Brain-derived neurotrophic factor and risk for primary adult-onset cranial-cervical dystonia

Background and purpose: Adult‐onset dystonia may be related, amongst other factors, to abnormal neuronal plasticity in cortical and subcortical structures. Brain‐derived neurotrophic factor is a major modulator of synaptic efficiency and neuronal plasticity. Recent works documented that a single nucleotide polymorphism (SNP) of the BDNF gene, the Val66Met SNP, modulates short‐term plastic changes within motor cortical circuits. In this study we aimed at exploring the effect of this SNP upon the risk of developing common forms of primary adult‐onset dystonia. Methods: We explored the influence of the Val66Met SNP of the BDNF gene on the risk of cranial and cervical dystonia in a cohort of 156 Italian patients and 170 age‐ and gender‐matched healthy control subjects drawn from the same population.
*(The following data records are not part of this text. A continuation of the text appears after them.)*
Record ops_within (absent : Prop) (o : iiod_ops W) : Prop := OpsWithin {
  send_within : on_op False (send o) (fun f => forall ctx bytes,
    returns (Z.of_nat (length bytes)) (f ctx bytes));
  recv_within : on_op False (recv o) (fun f => forall ctx len, 0 <= len -> fills True len (f ctx len));
  open_within : on_op absent (open o) (fun f => forall ctx dev n m c, ends (0 ∈ dev) (f ctx dev n m c));
  close_within : on_op absent (close o) (fun f => forall ctx dev, ends (0 ∈ dev) (f ctx dev));
  read_buffer_within : on_op absent (read_buffer o) (fun f => forall ctx dev len,
    0 <= len -> fills (0 ∈ dev) len (f ctx dev len));
  refill_buffer_within : on_op absent (refill_buffer o) (fun f => forall ctx dev, ends (0 ∈ dev) (f ctx dev));
  write_buffer_within : on_op absent (write_buffer o) (fun f => forall ctx dev bytes,
    ends (0 ∈ dev) (f ctx dev bytes));
  push_buffer_within : on_op absent (push_buffer o) (fun f => forall ctx dev, ends (0 ∈ dev) (f ctx dev));
  read_attr_within : on_op absent (read_attr o) (fun f => forall ctx dev attr len,
    0 <= len -> fills (0 ∈ dev /\ attr_ends attr) len (f ctx dev attr len));
  write_attr_within : on_op absent (write_attr o) (fun f => forall ctx dev attr p len,
    ends (0 ∈ dev /\ attr_ends attr) (f ctx dev attr p len));
  get_trigger_within : on_op absent (get_trigger o) (fun f => forall ctx dev len,
    0 <= len -> fills (0 ∈ dev) len (f ctx dev len));
  set_trigger_within : on_op absent (set_trigger_op o) (fun f => forall ctx dev t len,
    ends (0 ∈ dev /\ 0 ∈ t) (f ctx dev t len));
  set_timeout_within : on_op absent (set_timeout_op o) (fun f => forall ctx n, ends True (f ctx n));
  set_buffers_count_within : on_op absent (set_buffers_count o) (fun f => forall ctx dev n,
    ends (0 ∈ dev) (f ctx dev n))
}.

(** What [iiod.h] asks of the application, whose operations may be null, and
    what a descriptor relies on: bounds, and that they return; but what a name
    makes them do whose field has no terminator is left open.  What the
    operations of [iio.c] do is proved in [IioDevice] and [IioBuffer]. *)
Class AppOps (o : iiod_ops W) : Prop := app_ops : ops_within True o.
Class OpsOk (o : iiod_ops W) : Prop := ops_ok : ops_within False o.

Lemma ends_mret ok ret : ends ok (mret ret).
Proof. by intros w. Qed.

Lemma fills_einval ok max : 0 <= max -> fills ok max (mret (- EINVAL, [])).
Proof. intros Hm w. unfold EINVAL. cbn. lia. Qed.

Lemma on_op_dummy {F} (op : option F) (dummy : F) P :
  on_op True op P -> P dummy -> on_op False (SET_DUMMY_IF_NULL op dummy) P.
Proof. by destruct op. Qed.

(** The dummies keep the contract. *)
Lemma copied_ops_ok ops new_ops o :
  AppOps new_ops -> iiod_copy_ops ops new_ops = (0, o) -> OpsOk o.
Proof.
  intros H. unfold iiod_copy_ops. destruct (recv new_ops) eqn:Er; [| done].
  destruct (send new_ops) eqn:Es; [| done]. intros [= <-]. destruct H.
  constructor; cbn [send recv open close read_buffer refill_buffer write_buffer push_buffer
    read_attr write_attr get_trigger set_trigger_op set_timeout_op set_buffers_count];
    [by rewrite <- Es | by rewrite <- Er | ..]; apply on_op_dummy; try done; intros;
    (apply ends_mret || by apply fills_einval).
Qed.
End contract.

(** ** The parser's numbers *)

Section parser.
  Context (long_bits : Z).

Definition cmd_wf (x : comand_desc) : Prop := uint 32 (cd_mask x) /\ uint 32 (cd_bytes_count x).

(** Every way through [c] keeps the numbers in range. *)
Definition keeps {A} (c : cmd parse_state A) : Prop :=
  forall s, cmd_wf (p_res s) -> sat True c (fun _ s' => cmd_wf (p_res s')) s.

Lemma keeps_ret {A} (a : A) : keeps (mret a).
Proof. by intros s Hs. Qed.

Lemma keeps_bind {A B} (c : cmd parse_state A) (k : A -> cmd parse_state B) :
  keeps c -> (forall a, keeps (k a)) -> keeps (c ≫= k).
Proof. intros Hc Hk s Hs. apply sat_bind. eapply sat_mono; [by apply Hc |]. intros a s'. apply Hk. Qed.

Lemma keeps_next_token : keeps next_token.
Proof. intros [rest x] Hs. unfold triple, next_token. cbn. by destruct (strtok_r delim rest). Qed.

Lemma keeps_the {A} (o : option A) : keeps (the o).
Proof. intros s Hs. by destruct o. Qed.

Lemma keeps_get : keeps get.
Proof. by intros s Hs. Qed.

Lemma keeps_upd f : (forall x, cmd_wf x -> cmd_wf (f x)) -> keeps (upd f).
Proof. intros Hf s Hs. by apply Hf. Qed.

Lemma keeps_num token set base :
  (forall n x, uint 32 n -> cmd_wf x -> cmd_wf (set n x)) -> keeps (parse_num long_bits token set base).
Proof.
  intros Hs. apply keeps_bind; [apply keeps_the |]. intros t. destruct (strtoul long_bits t base).
  apply keeps_bind; [| intros; apply keeps_ret]. apply keeps_upd. intros x. by apply Hs, wrap_uint.
Qed.

Local Ltac keeps :=
  repeat first
    [ progress intros
    | apply keeps_ret | apply keeps_the | apply keeps_get | apply keeps_next_token
    | apply keeps_num; intros ? ? ? []; by split
    | apply keeps_bind
    | apply keeps_upd; intros ? []; by split
    | case_match ].

Lemma parse_args_keeps token : keeps (parse_args long_bits token).
Proof.
  unfold parse_args, iiod_parse_open, iiod_parse_set, iiod_parse_rw_attr, attr_kind, attr_channel, attr_name.
  keeps.
Qed.

Lemma iiod_parse_line_keeps : keeps (iiod_parse_line long_bits).
Proof. 
  unfold iiod_parse_line, parse_cmd. apply keeps_bind; [apply keeps_next_token |]. intros token.
  apply keeps_bind; [keeps |]. intros ret. destruct (NO_OS_IS_ERR_VALUE ret); [apply keeps_ret |].
  apply keeps_bind; [apply keeps_next_token | apply parse_args_keeps].
Qed.
End parser.

(** ** The lines that lack an argument *)

(** The words of a line, between its delimiters. *)
Fixpoint split_line (l : list Z) : list (list Z) :=
  match l with
  | [] => [[]]
  | c :: l =>
      if bool_decide (c ∈ delim) then [] :: split_line l
      else match split_line l with w :: ws => (c :: w) :: ws | [] => [[c]] end
  end.

Definition words (l : list Z) : list (list Z) := filter (fun w => w <> []) (split_line l).

(** The commands that need an argument, and those that need two, which the
    parser does not check. *)
Definition needs_one : list (list Z) :=
  str <$> ["TIMEOUT"; "OPEN"; "CLOSE"; "READ"; "WRITE"; "READBUF"; "WRITEBUF"; "GETTRIG"; "SETTRIG"; "SET"]%string.

Definition needs_two : list (list Z) := str <$> ["READBUF"; "WRITEBUF"]%string.

Definition lacks_argument (line : list Z) : Prop :=
  match words line with
  | [w] => w ∈ needs_one
  | [w; _] => w ∈ needs_two
  | _ => False
  end.

Section lines.
  Context (long_bits : Z).

Lemma words_skip s : words (skip_delims delim s) = words s.
Proof.
  induction s as [| c s IH]; [done |]. cbn [skip_delims]. unfold is_delim.
  destruct (bool_decide (c ∈ delim)) eqn:E; [| done]. rewrite IH. unfold words. cbn [split_line]. by rewrite E.
Qed.

Lemma split_token s : exists ws, split_line s = (token_of delim s).1 :: ws /\
  filter (fun w => w <> []) ws = words (token_of delim s).2.
Proof.
  induction s as [| c s (ws & E & Ew)]; [by exists [] |]. cbn [token_of split_line]. unfold is_delim.
  destruct (bool_decide (c ∈ delim)); [by exists (split_line s) |].
  destruct (token_of delim s) as [t r]. exists ws. by rewrite E.
Qed.

(** [strtok_r] takes the words one by one. *)
Lemma strtok_words s : words s = match strtok_r delim s with (None, _) => [] | (Some t, r) => t :: words r end.
Proof.
  rewrite <- words_skip. unfold strtok_r.
  assert (match skip_delims delim s with c :: _ => bool_decide (c ∈ delim) = false | [] => True end) as Hc.
  { induction s as [| c s IH]; [done |]. cbn [skip_delims]. unfold is_delim. by destruct (bool_decide (c ∈ delim)) eqn:E. }
  destruct (skip_delims delim s) as [| c l]; [done |].
  destruct (split_token (c :: l)) as (ws & E & Ew). unfold words at 1. rewrite E. cbn [token_of] in *.
  unfold is_delim in *. rewrite Hc in *. destruct (token_of delim l) as [t r]. cbn [fst snd] in *.
  by rewrite filter_cons_True, Ew.
Qed.

(** Commands of the parser that read no null pointer. *)
Definition total {A} (c : cmd parse_state A) : Prop := forall s, sat False c (fun _ _ => True) s.

Lemma total_ret {A} (a : A) : total (mret a).
Proof. by intros s. Qed.

Lemma total_bind {A B} (c : cmd parse_state A) (k : A -> cmd parse_state B) :
  total c -> (forall a, total (k a)) -> total (c ≫= k).
Proof. intros Hc Hk s. apply sat_bind. eapply sat_mono; [apply Hc |]. intros a s' _. apply Hk. Qed.

Lemma total_next_token : total next_token.
Proof. intros [rest x]. unfold triple, next_token. cbn. by destruct (strtok_r delim rest). Qed.

Lemma total_get : total get.
Proof. by intros s. Qed.

Lemma total_upd f : total (upd f).
Proof. by intros s. Qed.

Lemma total_num t set base : total (parse_num long_bits (Some t) set base).
Proof. intros s. apply sat_bind, sat_the; [done |]. intros t' [= <-]. by destruct (strtoul long_bits t base). Qed.

Local Ltac totals :=
  repeat first
    [ progress intros
    | apply total_ret | apply total_get | apply total_next_token | apply total_num | apply total_upd
    | apply total_bind | case_match ].

Lemma total_some {A} (a : A) : total (the (Some a)).
Proof. by intros s. Qed.

Lemma total_open t : total (iiod_parse_open long_bits t).
Proof. unfold iiod_parse_open. totals. Qed.

Lemma total_set t : total (iiod_parse_set long_bits t).
Proof. unfold iiod_parse_set. totals. Qed.

Lemma total_rw t : total (iiod_parse_rw_attr long_bits t).
Proof. unfold iiod_parse_rw_attr, attr_kind, attr_channel, attr_name. totals. Qed.

Lemma total_sat {A} (U : Prop) (c : cmd parse_state A) s : total c -> sat U c (fun _ _ => True) s.
Proof. intros H. specialize (H s). unfold triple in *. by destruct (c s). Qed.

Lemma found_cmd_str t l c : find_cmd t l = Some c -> t = cmd_str c.
Proof.
  induction l as [| c' l IH]; [done |]. cbn [find_cmd]. unfold strcmp_eq.
  destruct (bool_decide (t = cmd_str c')) eqn:E; [| done]. intros [= <-]. by apply bool_decide_eq_true in E.
Qed.

Local Ltac totals ::=
  repeat first
    [ progress intros
    | apply total_ret | apply total_get | apply total_next_token | apply total_num | apply total_upd
    | apply total_some | apply total_open | apply total_set | apply total_rw
    | apply total_bind | case_match ].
Results: The presence of the rare Met allele was not significantly associated with the diagnosis of dystonia (age‐ and gender‐adjusted odds ratios of 1.22, P = 0.38). The study had a >90% power to detect a 50% change in the risk of developing cranial‐cervical dystonia associated with the presence of the Met allele. Moreover, there was no relationship between Val66Met SNP and age at dystonia onset or type of dystonia. Conclusion: Our data do not support the common variant Val66Met of the BDNF gene as an etiologic factor shared by the various forms of primary adult‐onset dystonia.